Cross-Image Attention for Zero-Shot Appearance Transfer

Yuval Alaluf,Daniel Garibi,Or Patashnik,Hadar Averbuch-Elor,Daniel Cohen-Or
2023-11-07
Abstract:Recent advancements in text-to-image generative models have demonstrated a remarkable ability to capture a deep semantic understanding of images. In this work, we leverage this semantic knowledge to transfer the visual appearance between objects that share similar semantics but may differ significantly in shape. To achieve this, we build upon the self-attention layers of these generative models and introduce a cross-image attention mechanism that implicitly establishes semantic correspondences across images. Specifically, given a pair of images -- one depicting the target structure and the other specifying the desired appearance -- our cross-image attention combines the queries corresponding to the structure image with the keys and values of the appearance image. This operation, when applied during the denoising process, leverages the established semantic correspondences to generate an image combining the desired structure and appearance. In addition, to improve the output image quality, we harness three mechanisms that either manipulate the noisy latent codes or the model's internal representations throughout the denoising process. Importantly, our approach is zero-shot, requiring no optimization or training. Experiments show that our method is effective across a wide range of object categories and is robust to variations in shape, size, and viewpoint between the two input images.
Computer Vision and Pattern Recognition,Graphics
What problem does this paper attempt to address?
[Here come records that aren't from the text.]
(** ** Confirming an assignment *)

Lemma save_succeeds (r : PortState) (w : World) :
  stateFile w <> PathError -> onWrite w = WriteDone ->
  save r w = (None, with_stateFile w (FileJSON (Marshal r))).
Proof. intros Hf Hw. unfold save. rewrite Hw. by destruct (stateFile w). Qed.

Lemma save_failed (r : PortState) (w w' : World) (e : error) :
  save r w = (Some e, w') ->
  stateFile w' = stateFile w \/ stateFile w' = FileGarbage.
Proof.
  unfold save, with_stateFile.
  destruct (stateFile w) eqn:Hf; destruct (onWrite w);
    intros H; inversion H; subst; cbn [stateFile];
    (by left) || (by right).
Qed.

Lemma loaded_path_ok (w : World) (st : PortState) (existed : bool) :
  loadPortState w = Ok (st, existed) -> stateFile w <> PathError.
Proof. unfold loadPortState. by destruct (stateFile w). Qed.

(** The successful runs of [saveProjectSuffix]. *)
Lemma saveProjectSuffix_ok (w w' : World) (p : string) (s : Z) :
  saveProjectSuffix w p s = (Ok tt, w') ->
  exists state existed absDir m,
    loadPortState w = Ok (state, existed) /\ Abs w p = Ok absDir
    /\ Projects state = Some m
    /\ save (mkPortState
               (if s >? MaxSuffix state then s else MaxSuffix state)
               (Some (<[absDir := s]> m))) w = (None, w').
Proof.
  unfold saveProjectSuffix.
  destruct (loadPortState w) as [[state existed]|e|] eqn:Hl;
    try discriminate.
  destruct (Abs w p) as [absDir|e|] eqn:Ha; try discriminate.
  destruct (Projects state) as [m|] eqn:Hm; try discriminate.
  destruct (save _ w) as [[e|] w1] eqn:Hs; try discriminate.
  intros [= <-]. by exists state, existed, absDir, m.
Qed.

Lemma saved_state_wf (state : PortState) (m : gmap string Z)
    (absDir : string) (s : Z) :
  wf_state state -> Projects state = Some m -> int_ok s ->
  wf_state (mkPortState (if s >? MaxSuffix state then s else MaxSuffix state)
              (Some (<[absDir := s]> m))).
Proof.
  intros Hwf Hm Hs. apply wf_state_intro.
  - destruct (s >? MaxSuffix state); [done|apply Hwf].
  - intros m' [= <-]. apply map_Forall_insert_2; [done|].
    by apply (wf_state_elim state).
Qed.

Lemma saved_state_utf8 (state : PortState) (m : gmap string Z)
    (absDir : string) (s mx : Z) :
  utf8_state state -> Projects state = Some m -> valid_utf8 absDir ->
  utf8_state (mkPortState mx (Some (<[absDir := s]> m))).
Proof.
  intros Hutf Hm Ha. apply utf8_state_intro.
  intros m' [= <-]. apply map_Forall_insert_2; [done|].
  by apply (utf8_state_elim state).
Qed.

Lemma utf8_dir_Abs (w : World) (p absDir : string) :
  Abs w p = Ok absDir -> valid_utf8 absDir -> utf8_dir w p.
Proof. intros Ha Hv a Ha'. rewrite Ha in Ha'. by injection Ha' as <-. Qed.

(** C2 (confirm, then suggest): after a successful
    [saveProjectSuffix p s] the state file holds the document of a
    registry whose [MaxSuffix] is at least [s], and the registry that loads
    from it has a [MaxSuffix] of at least [s] too; when the absolute path
    of [p] is UTF-8 text, [getSuggestedSuffix p] then returns [s] as an
    existing assignment of an existing registry. Starting with no state
    file, saving 48 for "/a" succeeds, after which "/a" is suggested
    [(48, true, true)] and an unregistered "/b" with nothing recoverable
    [(49, false, true)]. *)
Theorem saveProjectSuffix_then_suggest :
  (forall (w w' : World) (p : string) (s : Z),
      int_ok s -> saveProjectSuffix w p s = (Ok tt, w') ->
      (exists onFile st',
         stateFile w' = FileJSON (Marshal onFile)
         /\ s <= MaxSuffix onFile
         /\ loadPortState w' = Ok (st', true)
         /\ s <= MaxSuffix st')
      /\ (utf8_dir w p ->
          getSuggestedSuffix w' p = Ok (s, true, true)))
  /\ (forall w : World,
        stateFile w = FileMissing -> onWrite w = WriteDone ->
        exists w',
          saveProjectSuffix w "/a" 48 = (Ok tt, w')
          /\ getSuggestedSuffix w' "/a" = Ok (48, true, true)
          /\ ((forall s, ~ env_recovers w' "/b" s) ->
              getSuggestedSuffix w' "/b" = Ok (49, false, true))).
Proof.
  assert (forall (w w' : World) (p : string) (s : Z),
      int_ok s -> saveProjectSuffix w p s = (Ok tt, w') -> utf8_dir w p ->
      exists state existed absDir m,
        loadPortState w = Ok (state, existed) /\ Abs w p = Ok absDir
        /\ Projects state = Some m
        /\ loadPortState w'
           = Ok (mkPortState
                   (if s >? MaxSuffix state then s else MaxSuffix state)
                   (Some (<[absDir := s]> m)), true)
        /\ cwd w' = cwd w) as Hrun.
  { intros w w' p s Hs Hsave Hutf.
    destruct (saveProjectSuffix_ok w w' p s Hsave)
      as (state & existed & absDir & m & Hl & Ha & Hm & Hsv).
    exists state, existed, absDir, m. repeat split; try done.
    - apply (load_after_save _ w); [| |done].
      + apply saved_state_wf; [|done|done].
        by apply (loadPortState_wf w state existed).
      + apply (saved_state_utf8 state m); [|done|by apply Hutf].
        by apply (loadPortState_utf8 w state existed).
    - by apply (save_keeps_env _ _ _ _ Hsv). }
  split.
  - intros w w' p s Hs Hsave. split.
    + destruct (saveProjectSuffix_ok w w' p s Hsave)
        as (state & existed & absDir & m & Hl & Ha & Hm & Hsv).
      assert (s <= (if s >? MaxSuffix state then s else MaxSuffix state))
        as Hle by (destruct (Z.gtb_spec s (MaxSuffix state)); lia).
      destruct (load_after_save_any _ w w'
                  (saved_state_wf state m absDir s
                     (loadPortState_wf w state existed Hl) Hm Hs) Hsv)
        as (st' & Hl' & Hmx & _).
      eexists _, st'. split; [by apply (save_written _ w)|].
      split; [exact Hle|]. split; [done|]. by rewrite Hmx.
    + intros Hutf.
      destruct (Hrun w w' p s Hs Hsave Hutf)
        as (state & existed & absDir & m & Hl & Ha & Hm & Hl' & Hcwd).
      apply (getSuggestedSuffix_registered w' p absDir _ true s Hl').
      * by rewrite (Abs_same_cwd w w' p Hcwd).
      * unfold project. simpl. apply lookup_insert_eq.
  - intros w Hmiss Hw.
    assert (loadPortState w = Ok (emptyState, false)) as Hl
      by (unfold loadPortState; by rewrite Hmiss).
    assert (saveProjectSuffix w "/a" 48
            = (Ok tt, with_stateFile w (FileJSON (Marshal
                 (mkPortState 48 (Some (<["/a" := 48]> ∅))))))) as Hsave.
    { unfold saveProjectSuffix. rewrite Hl.
      change (Abs w "/a") with (Ok (A := string) "/a").
      cbn [Projects emptyState MaxSuffix].
      rewrite save_succeeds; [done| |done]. by rewrite Hmiss. }
    eexists. split; [exact Hsave|].
    assert (int_ok 48) as H48 by int_range.
    assert (utf8_dir w "/a") as Hutf by (by intros a [= <-]).
    destruct (Hrun w _ "/a" 48 H48 Hsave Hutf)
      as (state & existed & absDir & m & Hl0 & Ha & Hm & Hl' & Hcwd).
    rewrite Hl in Hl0. injection Hl0 as <- <-.
    injection Hm as <-. injection Ha as <-.
    cbn [MaxSuffix emptyState] in Hl'.
    change (if 48 >? 0 then 48 else 0) with 48 in Hl'. split.
    + apply (getSuggestedSuffix_registered _ "/a" "/a" _ true 48 Hl');
        [done|]. unfold project. simpl. apply lookup_insert_eq.
    + intros Hno.
      apply (getSuggestedSuffix_fresh _ "/b" "/b" _ true Hl'); [done| |done].
      unfold project. simpl. by rewrite lookup_insert_ne.
Qed.

(** ** Round trip through the state file *)

(** C7 (round trip): a registry of Go values whose keys are UTF-8 text,
    written by [save], is the registry [loadPortState] reads back, the same
    [MaxSuffix] and the same map, with the flag that the file existed; and
    [save] does write when the path of the state file resolves and the file
    can be written. Whatever the keys, [MaxSuffix] reads back as written
    and every assignment read back was written, under a key that coerces
    to the one read. *)
Theorem save_load_roundtrip :
  forall (w : World) (r : PortState),
    wf_state r ->
    (utf8_state r ->
     (forall w', save r w = (None, w') -> loadPortState w' = Ok (r, true))
     /\ (stateFile w <> PathError -> onWrite w = WriteDone ->
         exists w', save r w = (None, w')
                    /\ loadPortState w' = Ok (r, true)))
    /\ (forall w', save r w = (None, w') ->
          exists st',
            loadPortState w' = Ok (st', true)
            /\ MaxSuffix st' = MaxSuffix r
            /\ forall k v, project st' k = Some v ->
                 exists k0, project r k0 = Some v /\ utf8_coerce k0 = k).
Proof.
  intros w r Hwf. split.
  - intros Hutf. split.
    + intros w'. by apply load_after_save.
    + intros Hf Hw. eexists. split; [by apply save_succeeds|].
      apply (load_after_save r w); [done|done|]. by apply save_succeeds.
  - intros w'. by apply load_after_save_any.
Qed.

(** ** The collision checker *)

Lemma range_order_elem (st : PortState) (order : list (string * Z))
    (k : string) (v : Z) :
  range_order st order -> (k, v) ∈ order <-> project st k = Some v.
Proof.
  unfold range_order, entries, project. intros ->.
  destruct (Projects st) as [m|].
  - apply elem_of_map_to_list.
  - split; [by intros ?%elem_of_nil|done].
Qed.

Lemma findOther_cases (order : list (string * Z)) (absDir : string)
    (suffix : Z) :
  (findOther order absDir suffix = ("", false)
   /\ forall path, (path, suffix) ∈ order -> path = absDir)
  \/ (exists path, findOther order absDir suffix = (path, true)
                   /\ (path, suffix) ∈ order /\ path <> absDir).
Proof.
  induction order as [|[path s] order IH]; simpl.
  - left. split; [done|]. by intros path ?%elem_of_nil.
  - destruct (Z.eqb_spec s suffix) as [->|Hs]; simpl.
    + destruct (String.eqb_spec path absDir) as [->|Hp]; simpl.
      * destruct IH as [[Hnone Hall]|(q & Hq & Hin & Hne)].
        -- left. split; [done|]. intros q [[= ->]|Hin]%elem_of_cons; [done|].
           by apply Hall.
        -- right. exists q. repeat split; [done| |done].
           by apply list_elem_of_further.
      * right. exists path. repeat split; [|done]. apply list_elem_of_here.
    + destruct IH as [[Hnone Hall]|(q & Hq & Hin & Hne)].
      * left. split; [done|]. intros q [[= -> ->]|Hin]%elem_of_cons; [done|].
        by apply Hall.
      * right. exists q. repeat split; [done| |done].
        by apply list_elem_of_further.
Qed.

Lemma isSuffixInUseByOther_loaded (w : World) (order : list (string * Z))
    (p absDir : string) (s : Z) (st : PortState) (existed : bool) :
  loadPortState w = Ok (st, existed) -> Abs w p = Ok absDir ->
  isSuffixInUseByOther w order p s = findOther order absDir s.
Proof. intros Hl Ha. unfold isSuffixInUseByOther. by rewrite Hl, Ha. Qed.

(** C5 (findConflict): with the registry loaded and whatever order the
    [range] takes, [isSuffixInUseByOther p s] reports nothing when no path
    other than [p]'s own holds [s], and otherwise returns, with
    [found = true], another path that holds [s]. With "/a" at 51 and "/b"
    at 52, the check of 51 for "/c" returns [("/a", true)] and the check of
    51 for "/a" finds nothing. *)
Theorem isSuffixInUseByOther_conflict :
  (forall (w : World) (order : list (string * Z)) (p absDir : string)
          (s : Z) (st : PortState) (existed : bool),
      loadPortState w = Ok (st, existed) -> Abs w p = Ok absDir ->
      range_order st order ->
      ((forall q, q <> absDir -> project st q <> Some s) ->
       isSuffixInUseByOther w order p s = ("", false))
      /\ ((exists q, q <> absDir /\ project st q = Some s) ->
          exists q, isSuffixInUseByOther w order p s = (q, true)
                    /\ q <> absDir /\ project st q = Some s))
  /\ (forall (w : World) (order : list (string * Z)) (existed : bool),
        loadPortState w = Ok (twoProjects, existed) ->
        range_order twoProjects order ->
        isSuffixInUseByOther w order "/c" 51 = ("/a", true)
        /\ isSuffixInUseByOther w order "/a" 51 = ("", false)).
Proof.
  assert (forall (w : World) (order : list (string * Z)) (p absDir : string)
          (s : Z) (st : PortState) (existed : bool),
      loadPortState w = Ok (st, existed) -> Abs w p = Ok absDir ->
      range_order st order ->
      ((forall q, q <> absDir -> project st q <> Some s) ->
       isSuffixInUseByOther w order p s = ("", false))
      /\ ((exists q, q <> absDir /\ project st q = Some s) ->
          exists q, isSuffixInUseByOther w order p s = (q, true)
                    /\ q <> absDir /\ project st q = Some s)) as Hgen.
  { intros w order p absDir s st existed Hl Ha Hord.
    rewrite (isSuffixInUseByOther_loaded w order p absDir s st existed Hl Ha).
    destruct (findOther_cases order absDir s)
      as [[Hnone Hall]|(q & Hq & Hin & Hne)].
    - split; [done|]. intros (q & Hne & Hq). destruct Hne.
      apply Hall. by apply (range_order_elem st).
    - split.
      + intros Hno. destruct (Hno q Hne). by apply (range_order_elem st order).
      + intros _. exists q. repeat split; [done|done|].
        by apply (range_order_elem st order). }
  split; [exact Hgen|].
  intros w order existed Hl Hord.
  assert (forall q, project twoProjects q = Some 51 -> q = "/a") as Hone.
  { intros q. unfold project, twoProjects. simpl.
    destruct (decide (q = "/a")) as [->|Ha]; [done|].
    rewrite lookup_insert_ne by done.
    destruct (decide (q = "/b")) as [->|Hb].
    - by rewrite lookup_insert_eq.
    - rewrite lookup_insert_ne by done. by rewrite lookup_empty. }
  split.
  - destruct (Hgen w order "/c" "/c" 51 twoProjects existed Hl eq_refl Hord)
      as [_ Hsome].
    destruct Hsome as (q & Hq & Hne & Hin).
    + exists "/a". split; [done|]. unfold project, twoProjects. simpl.
      apply lookup_insert_eq.
    + by rewrite <- (Hone q Hin).
  - apply (Hgen w order "/a" "/a" 51 twoProjects existed Hl eq_refl Hord).
    intros q Hne Hq. by apply Hne, Hone.
Qed.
The paper aims to address the problem of cross-image appearance transfer. Specifically, its goal is to transfer the appearance (such as texture, color, and other visual features) from one image to the structure of another image without additional training or optimization. This process requires establishing semantic correspondences between objects of different shapes, sizes, and even viewpoints. Traditional approaches usually require model training for specific object categories or assume that the source and target images have similar shapes. In contrast, the method proposed in this paper can accomplish this task in a zero-shot setting and is applicable to different categories of objects. By leveraging the cross-image attention mechanism in a pre-trained text-to-image generation model, this method can establish strong semantic associations between different images and achieve high-quality appearance transfer. Furthermore, to enhance the quality of the output images, the authors introduce three mechanisms to improve the manipulation of noise latent codes during the image generation process. Experimental results show that this method can be effectively applied to a wide range of object categories and demonstrates good robustness when handling input images with significant differences in shape, size, and viewpoint.